Tuesday, March 16, 2004

too much buffy is bad for the psyche

i love that it's still light...kind of dusk-ish...when i walk to the station in the evenings now. the most magical time of day. and my road smells of springtime and the anticipation of summer. that incredible blend of the cherry blossom and magnolia and warmth. it makes everything seem good.

i watched 'the laramie project' this evening, the HBO film of the play about the killing of matthew shepard in 1998. it was - i don't really know. i thought it was really good, but the main thing that kept echoing as i was watching it was "this is true. this happened." i did, of course, cry like a bastard, and i know films emotionally manipulate you anyway, and this was obviously no exception especially given the subject matter, but it was still that "it's all true" thing that got me. and the amount of hate just pouring off some people - that guy phelps or whatever, that turned up at matthew's funeral with the "matt in hell" and "fags burn" kind of signs just make me so angry and frustrated and you just don't know what to do. i guess everyone is entitled to their own opinion. i guess? i mean of course they are - esp in america, freedom of speech etc. but there's a time and a place. and the reaction of the public was amazing. the catholic priest they interviewed, they were apprehensive about meeting him so i'm sat there thinking "oh christ what's he going to say" but this guy seemed to have his head screwed on and his feet on the ground and he said some good things. then the baptist minister one of the girls talked to - what a prick. this is what i hate about religion, the intolerance, the narrow-fucking-mindedness of it all that just drives me to the wall. (cf. religion article on knotmag...) there were scenes of candlelit vigils and so on and it made me want to have something to believe in, but what?

we fill our lives with things: religion, work, friends, family, alcohol, drugs... each to their own, whatever it takes to get through the day. i just don't yet know what that is. sometimes it's writing. sometimes it's the sun shining. often it's the thought "once this day is over, one day nearer to the weekend..." :)

i'm giving up on f-log for a while, i'm just not feeling it at the minute. it's not really going to matter one way or the other, is it.

on the train this eve coming back from work, a guy sat diagonally opposite me in the next section of seats - i guess mid-30s, early-40s, bald, wearing a black hoodie. and my mind immediately went "ooh, he's obviously the bad guy." too much buffy is bad for the psyche. it makes you see "bringers" and demon people when in reality they can't help it if they're bald and decided to wear a black hooded sweater that day. it also makes you think you're more powerful than you are. then you get followed home and realise you actually *are* the blonde-running-down-the-alley archetype that joss whedon was trying to turn on its head. anyway, it still made me laugh to myself that i thought that about him. lucky for him the train was crowded and i didn't have room to do some high-powered buffy kicks and roundhouses...

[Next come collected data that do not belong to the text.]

(** Three minutes and five seconds after the timestamp. *)
Lemma formatTimeAgo_buckets_witness :
  UpdatedTimestamp.formatTimeAgo (fun _ => "") 185000 (JS.TimeValue 0) = "3 minutes ago".
Proof.
  apply (proj1 (proj2 (proj2 (TimeAgo.formatTimeAgo_buckets (fun _ => "") 185000 0)))).
  vm_compute; split; [discriminate | reflexivity].
Defined.

(** A little under five seconds after the timestamp. *)
Lemma isRecent_iff_witness :
  UpdatedTimestamp.isRecent 6000 (JS.TimeValue 1001) = true.
Proof.
  apply (proj1 (TimeAgo.isRecent_iff 6000 1001)). reflexivity.
Defined.

(** ** The service filter *)

Module Filter.
Import JS App.







(** The filter neither throws nor adds entries on any array without [null]
    entries, whatever the shape of the entries. *)
Lemma filterServices_array targets (elems : list JSValue) :
  Forall (fun e => e <> JSNull /\ e <> JSUndefined) elems ->
  exists kept, filterServices targets (JSArray elems) = Normal kept /\
               Subsequence kept elems.
Proof.
  unfold filterServices, filter.
  induction 1 as [|e elems [Hnull Hundef] _ [kept [IH Hsub]]]; cbn [Array_filter].
  - exists []. split; [reflexivity | constructor].
  - rewrite IH.
    destruct e; try contradiction; cbn [get];
      match goal with
      | |- context [if ?b then _ else _] =>
          destruct b; eexists; (split; [reflexivity | now constructor])
      end.
Qed.

(** A [null] entry makes the callback, hence the filter, throw. *)
Lemma filterServices_null_entry targets (elems : list JSValue) :
  filterServices targets (JSArray (JSNull :: elems)) = Throw TypeError.
Proof. reflexivity. Qed.

(** Anything but an array has no [filter] method. *)
Lemma filterServices_not_array targets (data : JSValue) :
  (forall elems, data <> JSArray elems) ->
  filterServices targets data = Throw TypeError.
Proof.
  intros H. destruct data; try reflexivity. now contradiction (H elems).
Qed.

End Filter.

(** ** The refresh cycle *)

Module Refresh.
Import JS App.

Section Host.

Variable JSON_text : string -> option JSValue.
Variable ToString_value : JSValue -> string.

Notation fetchData := (App.fetchData JSON_text ToString_value).
Notation FetchFailure := (App.FetchFailure JSON_text ToString_value).
Notation FetchSuccess := (App.FetchSuccess JSON_text ToString_value).
Notation JSON_parse := (App.JSON_parse JSON_text ToString_value).
Notation refresh := (App.refresh JSON_text ToString_value).
Notation run := (App.run JSON_text ToString_value).

Ltac run_fetch :=
  unfold App.fetchData, settle, finally, try_catch, bind, complete, throw, ret,
    setServices, setLastUpdate, setError, setLoading.

(** The state a failed attempt leaves: the message and the cleared loading
    flag, everything else as it was. *)
Lemma fetchData_failure fetched now st :
  FetchFailure fetched ->
  settle (fetchData fetched now) st
  = {| services := services st;
       loading := false;
       error := Some fetch_error_message;
       lastUpdate := lastUpdate st;
       workshopStatus := workshopStatus st |}.
Proof.
  intros Hfail. run_fetch.
  destruct Hfail;
    repeat match goal with
    | H : _ = _ |- _ => rewrite H; clear H; cbn [negb fst snd]
    end; reflexivity.
Qed.

(** The state a successful attempt leaves. *)
Lemma fetchData_success fetched filtered now st :
  FetchSuccess fetched filtered ->
  settle (fetchData fetched now) st
  = {| services := filtered;
       loading := false;
       error := None;
       lastUpdate := TimeValue now;
       workshopStatus := workshopStatus st |}.
Proof.
  intros Hok. run_fetch.
  destruct Hok;
    repeat match goal with
    | H : _ = _ |- _ => rewrite H; clear H; cbn [negb fst snd]
    end; reflexivity.
Qed.

(** Every settled request is of one of the two kinds. *)
Lemma fetch_outcome fetched :
  FetchFailure fetched \/ exists filtered, FetchSuccess fetched filtered.
Proof.
  destruct fetched as [response | e]; [| left; constructor].
  destruct (ok response) eqn:Hok; [| left; now apply non_success_status].
  destruct (json response) as [result | e] eqn:Hjson;
    [| left; now apply body_not_json with e].
  destruct (get result "contents") as [contents | e] eqn:Hget;
    [| left; now apply envelope_not_object with result e].
  destruct (JSON_parse contents) as [data | e] eqn:Hparse;
    [| left; now apply contents_not_json with result contents e].
  destruct (filterServices targetServices data) as [filtered | e] eqn:Hfilter.
  - right. exists filtered. now apply fetch_success with result contents data.
  - left. now apply payload_not_filtered with result contents data e.
Qed.

Lemma fetch_outcome_exclusive fetched filtered :
  FetchFailure fetched -> FetchSuccess fetched filtered -> False.
Proof.
  intros Hfail Hok.
  pose proof (fetchData_failure fetched 0 (initialState 0) Hfail) as Hf.
  rewrite (fetchData_success _ _ 0 (initialState 0) Hok) in Hf.
  discriminate Hf.
Qed.

(** A success status, an envelope whose [contents] parses to an array
    without [null] entries: such a cycle succeeds, whatever the entries. *)
Lemma fetch_success_array response result contents elems :
  ok response = true ->
  json response = Normal result ->
  get result "contents" = Normal contents ->
  JSON_parse contents = Normal (JSArray elems) ->
  Forall (fun e => e <> JSNull /\ e <> JSUndefined) elems ->
  exists filtered, FetchSuccess (Normal response) filtered
                   /\ Subsequence filtered elems.
Proof.
  intros Hok Hjson Hget Hparse Hall.
  destruct (Filter.filterServices_array targetServices elems Hall)
    as (filtered & Hfilter & Hsub).
  exists filtered. split; [| assumption].
  now apply fetch_success with result contents (JSArray elems).
Qed.

(** C2.  Whatever makes the primary fetch fail (a rejected request, a
    non-success status, a body or a [contents] text that is not JSON, a
    missing [contents], a payload the filter cannot run over), the cycle
    stores the one fixed message and leaves the stored service list as it
    was. *)
Theorem fetchData_failure_message fetched now st :
  FetchFailure fetched ->
  error (settle (fetchData fetched now) st)
    = Some "Unable to fetch service status. Please try again later."
  /\ services (settle (fetchData fetched now) st) = services st.
Proof.
  intros Hfail. rewrite (fetchData_failure _ _ _ Hfail). split; reflexivity.
Qed.

(** A cycle whose fetch resolves with a success status and whose body
    and payload parse and filter without an exception ends with [error]
    null and [lastUpdate] at the cycle's clock reading (and with the
    filtered list stored). *)
Theorem fetchData_success_state fetched filtered now st :
  FetchSuccess fetched filtered ->
  error (settle (fetchData fetched now) st) = None
  /\ lastUpdate (settle (fetchData fetched now) st) = TimeValue now
  /\ services (settle (fetchData fetched now) st) = filtered.
Proof.
  intros Hok. rewrite (fetchData_success _ _ _ _ Hok). repeat split.
Qed.
Lemma unrecognized_source_rejected_witness :
  let K := Sim.sim (Sim.serve json.Null) in
  let r := Sim.exec (K := K) (BackupTarget Scenario.gitlab_target "/backups")
             Sim.empty_files in
  requests (trace r) = [] ∧
  ∃ msg, result r = Some msg ∧
         msg = dquote +:+ "gitlab" +:+ dquote +:+ " is not a recognized source type" ∧
         Contains msg "gitlab" = true.
Proof.
  intros K r.
  destruct (unrecognized_source_rejected K Sim.empty_files []
              Scenario.gitlab_target "/backups"
              ltac:(vm_compute; discriminate) ltac:(vm_compute; discriminate))
    as (_ & Hreq & _ & Hmsg).
  split; [exact Hreq | exact Hmsg].
Defined.

End TargetClaims.

(** * Further properties of the program *)

(** ** The backup of a target *)

Section Backup.
Context {K : machine}.
Implicit Types (w : world K) (tr : list event) (target : gmap string string).

Lemma requests_app (tr1 tr2 : list event) :
  requests (tr1 ++ tr2) = requests tr1 ++ requests tr2.
Proof. apply omap_app. Qed.

Lemma stats_app (tr1 tr2 : list event) :
  stats (tr1 ++ tr2) = stats tr1 ++ stats tr2.
Proof. apply omap_app. Qed.

Lemma requests_outcome (failure success : string) (out : string * option error) :
  requests (outcome failure success out) = [].
Proof.
  unfold outcome. destruct out as [o [e|]]; simpl; [done|].
  by destruct (decide _).
Qed.

Lemma stats_outcome (failure success : string) (out : string * option error) :
  stats (outcome failure success out) = [].
Proof.
  unfold outcome. destruct out as [o [e|]]; simpl; [done|].
  by destruct (decide _).
Qed.

(** What one sync adds to the trace: no request, one [os.Stat] of the mirror
    path and one git command on it. *)
Lemma backupRepository_effect w tr targetName repoName cloneURL backupDirectory :
  let cloneDirectory := filepath.Join [backupDirectory; targetName; repoName] in
  ∃ w' added,
    backupRepository targetName repoName cloneURL backupDirectory (w, tr)
    = (tt, (w', tr ++ added)) ∧
    requests added = [] ∧
    stats added = [cloneDirectory] ∧
    (commands added = [clone_command cloneURL cloneDirectory] ∨
     commands added = [fetch_command cloneURL cloneDirectory]).
Proof.
  intros cloneDirectory. rewrite backupRepository_run. fold cloneDirectory.
  destruct (IsNotExist _); eexists _, _; (split; [reflexivity|]).
  - unfold clone_trace.
    rewrite !requests_app, !stats_app, requests_outcome, stats_outcome.
    rewrite commands_app, commands_app, commands_outcome. auto.
  - unfold fetch_trace.
    rewrite !requests_app, !stats_app, requests_outcome, stats_outcome.
    rewrite commands_app, commands_app, commands_outcome. auto.
Qed.

Lemma for_range_cons {A : Type} (x : A) (l : list A) (body : A → M K unit) w tr :
  for_range (x :: l) body (w, tr) = for_range l body (body x (w, tr)).2.
Proof.
  simpl. unfold mbind, M_bind. by destruct (body x (w, tr)).
Qed.

(** The syncs of a list of repositories: one after the other, in order. *)
Lemma for_range_syncs target backupDirectory (repoList : list repository) w tr :
  ∃ w' added cmds,
    for_range repoList
      (λ repo, backupRepository (target !!! "name") (name repo) (cloneURL repo)
                 backupDirectory) (w, tr)
    = (tt, (w', tr ++ added)) ∧
    requests added = [] ∧
    stats added = mirror_path target backupDirectory <$> repoList ∧
    commands added = cmds ∧
    Forall2 (sync_command target backupDirectory) repoList cmds.
Proof.
  revert w tr. induction repoList as [|repo repoList IH]; intros w tr.
  - exists w, [], []. rewrite app_nil_r. repeat split. constructor.
  - rewrite for_range_cons.
    destruct (backupRepository_effect w tr (target !!! "name") (name repo)
                (cloneURL repo) backupDirectory) as (w1 & t1 & -> & Hr1 & Hs1 & Hc1).
    cbn [snd].
    destruct (IH w1 (tr ++ t1)) as (w2 & t2 & cmds & -> & Hr2 & Hs2 & Hc2 & Hall).
    exists w2, (t1 ++ t2), (commands t1 ++ cmds).
    rewrite <- app_assoc. split; [reflexivity|].
    rewrite requests_app, stats_app, commands_app, Hr1, Hr2, Hs1, Hs2, Hc2.
    repeat split.
    destruct Hc1 as [-> | ->]; (constructor; [|done]); [by left|by right].
Qed.

(** The listing functions make one request and leave the world as it is;
    their result does not depend on the trace. *)
Lemma getGitHubRepoList_run w tr target backupDirectory :
  getGitHubRepoList target backupDirectory (w, tr) =
  (result (getGitHubRepoList target backupDirectory (w, [])),
   (w, tr ++ [HttpGet (github_requestURL target)])).
Proof.
  unfold getGitHubRepoList, mbind, M_bind, http_Get, result. cbn [fst snd].
  by destruct (http K w _).
Qed.

Lemma getBitBucketRepoList_run w tr target backupDirectory :
  getBitBucketRepoList target backupDirectory (w, tr) =
  (result (getBitBucketRepoList target backupDirectory (w, [])),
   (w, tr ++ [HttpGet (bitbucket_requestURL target)])).
Proof.
  unfold getBitBucketRepoList, mbind, M_bind, http_Get, result. cbn [fst snd].
  by destruct (http K w _).
Qed.

Lemma list_repositories_run w tr target backupDirectory :
  ∃ added,
    list_repositories target backupDirectory (w, tr) =
    (result (list_repositories target backupDirectory (w, [])), (w, tr ++ added)) ∧
    stats added = [] ∧ commands added = [] ∧
    (target !!! "source" = "github" ∨ target !!! "source" = "bitbucket" →
     requests added = [request_of target]).
Proof.
  unfold list_repositories, request_of.
  destruct (decide (target !!! "source" = "github")) as [Hgh|Hgh].
  - exists [HttpGet (github_requestURL target)].
    rewrite getGitHubRepoList_run. rewrite (getGitHubRepoList_run w []).
    rewrite result_pair. auto.
  - destruct (decide (target !!! "source" = "bitbucket")) as [Hbb|Hbb].
    + exists [HttpGet (bitbucket_requestURL target)].
      rewrite getBitBucketRepoList_run. rewrite (getBitBucketRepoList_run w []).
      rewrite result_pair. auto.
    + exists []. rewrite app_nil_r. repeat split. by intros [?|?].
Qed.
Lemma readDataFIFO_empty_means_end_witness :
  readDataFIFO data_eof =
    Return EmptyString (line_read reader1 EmptyString EmptyString data_eof) /\
  exists self fr,
    _dataFIFO data_eof = Some self /\ fileReader self = Some fr /\
    pipe_at (fs data_eof) (r_path fr) = {| unread := EmptyString; writerClosed := true |} /\
    readDataFIFO (line_read reader1 EmptyString EmptyString data_eof) =
      Return EmptyString
        (line_read fr EmptyString EmptyString
           (line_read reader1 EmptyString EmptyString data_eof)).
Proof.
  assert (H : readDataFIFO data_eof =
              Return EmptyString (line_read reader1 EmptyString EmptyString data_eof))
    by reflexivity.
  split; [exact H | exact (readDataFIFO_empty_means_end _ _ H)].
Defined.

(** X10. A read takes exactly what it returns: when the unread text holds
    no carriage return, the text unread before the call is the returned
    line followed by the text unread after it.  Nothing is dropped,
    nothing is read twice, and what follows the line is left as it was;
    other pipes, the globals and the hook are untouched. *)
Theorem readDataFIFO_takes_what_it_returns :
  forall w self fr line w',
    _dataFIFO w = Some self ->
    fileReader self = Some fr ->
    no_cr (unread (pipe_at (fs w) (r_path fr))) = true ->
    readDataFIFO w = Return line w' ->
    unread (pipe_at (fs w) (r_path fr)) =
      line +:+ unread (pipe_at (fs w') (r_path fr)) /\
    writerClosed (pipe_at (fs w') (r_path fr)) =
      writerClosed (pipe_at (fs w) (r_path fr)) /\
    (forall q, q <> r_path fr -> fs w' !! q = fs w !! q) /\
    _dataFIFO w' = _dataFIFO w /\ _ackFIFO w' = _ackFIFO w /\
    excepthook w' = excepthook w.
Proof.
  intros w self fr line w' Hg Hfr Hcr H.
  destruct (readDataFIFO_returns_inv _ _ _ H)
    as (self' & fr' & rest & Hg' & Hfr' & Hscan & ->).
  rewrite Hg in Hg'. injection Hg' as <-.
  rewrite Hfr in Hfr'. injection Hfr' as <-.
  rewrite pipe_at_line_read. simpl.
  split; [apply (read_universal_conserves _ _ Hcr _ _ Hscan)|].
  split; [reflexivity|].
  split; [intros q Hq; apply lookup_insert_ne; congruence|].
  auto.
Qed.

Lemma readDataFIFO_takes_what_it_returns_witness :
  _dataFIFO data_tail = Some (opened_data "/tmp/data1") /\
  fileReader (opened_data "/tmp/data1") = Some reader1 /\
  no_cr (unread (pipe_at (fs data_tail) (r_path reader1))) = true /\
  readDataFIFO data_tail =
    Return ("A" +:+ nl) (line_read reader1 ("A" +:+ nl) "rest" data_tail) /\
  unread (pipe_at (fs data_tail) (r_path reader1)) =
    ("A" +:+ nl)
      +:+ unread (pipe_at (fs (line_read reader1 ("A" +:+ nl) "rest" data_tail))
                    (r_path reader1)) /\
  writerClosed (pipe_at (fs (line_read reader1 ("A" +:+ nl) "rest" data_tail))
                  (r_path reader1)) =
    writerClosed (pipe_at (fs data_tail) (r_path reader1)) /\
  (forall q, q <> r_path reader1 ->
     fs (line_read reader1 ("A" +:+ nl) "rest" data_tail) !! q = fs data_tail !! q) /\
  _dataFIFO (line_read reader1 ("A" +:+ nl) "rest" data_tail) = _dataFIFO data_tail /\
  _ackFIFO (line_read reader1 ("A" +:+ nl) "rest" data_tail) = _ackFIFO data_tail /\
  excepthook (line_read reader1 ("A" +:+ nl) "rest" data_tail) = excepthook data_tail.
Proof.
  split; [reflexivity|]. split; [reflexivity|]. split; [reflexivity|].
  split; [reflexivity|].
  apply (readDataFIFO_takes_what_it_returns data_tail (opened_data "/tmp/data1")
           reader1 ("A" +:+ nl)); reflexivity.
Defined.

looking after charlie this evening and when he was having a bath he got some water up his nose and worriedly called me to tell me, then told me how "if you get a bubble in water in you it can kill you if it gets your brain or heart." as in, if you get an air bubble in your bloodstream it can kill you. i had to reassure him that getting a bit of water up his nose would be okay, it wouldn't kill him.

happy birthday laura, hope all is well in colorado, miss you. happy birthday to the parkinson twins - curly claire and ben, see you guys soon i hope. xxx

if i was a child i would point out that it is only a week till my birthday, but i am soon to be 23 and am therefore not even remotely interested or excited in this news.